BioVex, which has about 50 employees in Woburn and 25 more in the U.K., is built on research by Robert Coffin at University College London. Its treatment is based on the herpes simplex virus, the one that causes cold sores. BioVex deleted a gene that the virus needs to infect healthy tissues, while leaving intact the machinery that lets the virus replicate inside tumors. Once the engineered virus gets inside a tumor, it’s supposed to cause the tumor to burst.
At least two other companies, Germany-based MediGene and Calgary, Canada-based Oncolytics Biotech, are also pursuing oncolytic virus treatments for cancer.
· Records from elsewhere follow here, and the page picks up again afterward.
(** * Print-finishing preview: the page annotator and the upload handler

    A shallow embedding of [main.py]: the in-memory image pipeline of
    [process_image] (grayscale, rotation, punch marks, staple mark) and the
    request handler [upload_file] with the files it writes.

    Pillow, PyMuPDF, the office automation and [os.path] are libraries the
    program calls.  The parts of Pillow whose result the program's
    behaviour is stated in ([Image.convert], [Image.rotate], the image
    size, the canvas an [ImageDraw] paints on) are modelled here; the scan
    conversion of shapes, the file codecs, the converters and the path
    functions are interfaces, with small instances to run examples on. *)

From Stdlib Require Import ZArith Lia.
From Stdlib Require Import Ascii String.
From Stdlib.Strings Require Import Byte.
From stdpp Require Import base list strings gmap pretty.

Local Open Scope Z_scope.

(** ** Raster images, after Pillow's [Image] *)

(** The two colour modes of the data model: 8-bit grayscale, 24-bit colour. *)
Inductive Mode := ModeL | ModeRGB.

Inductive Pixel :=
  | PL (v : Z)
  | PRGB (r g b : Z).

(** [data] is the pixel buffer in row-major order: the pixel at column [x]
    of row [y] sits at index [y * width + x]. *)
Record Image := mkImage {
  mode : Mode;
  width : nat;
  height : nat;
  data : list Pixel
}.

(** [img.size] *)
Definition size (img : Image) : Z * Z :=
  (Z.of_nat (width img), Z.of_nat (height img)).

Definition getpixel (img : Image) (x y : nat) : option Pixel :=
  if bool_decide (x < width img)%nat && bool_decide (y < height img)%nat
  then data img !! (y * width img + x)%nat
  else None.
BioVex says its treatment is further along in clinical trials and is poised to be the first to reach the marketplace.
The oncolytic virus model doesn’t need to be personalized to individual patients, so it can avoid some of the manufacturing hassles that are common with cancer immunotherapies like Seattle-based Dendreon’s sipuleucel-T (Provenge), Astley-Sparke says. The BioVex treatment also can be applied to multiple tumor types—the company says it has encouraging data for its treatment against four malignancies, and has agreed with the FDA on the design of another pivotal trial of OncoVex for patients with head and neck cancer.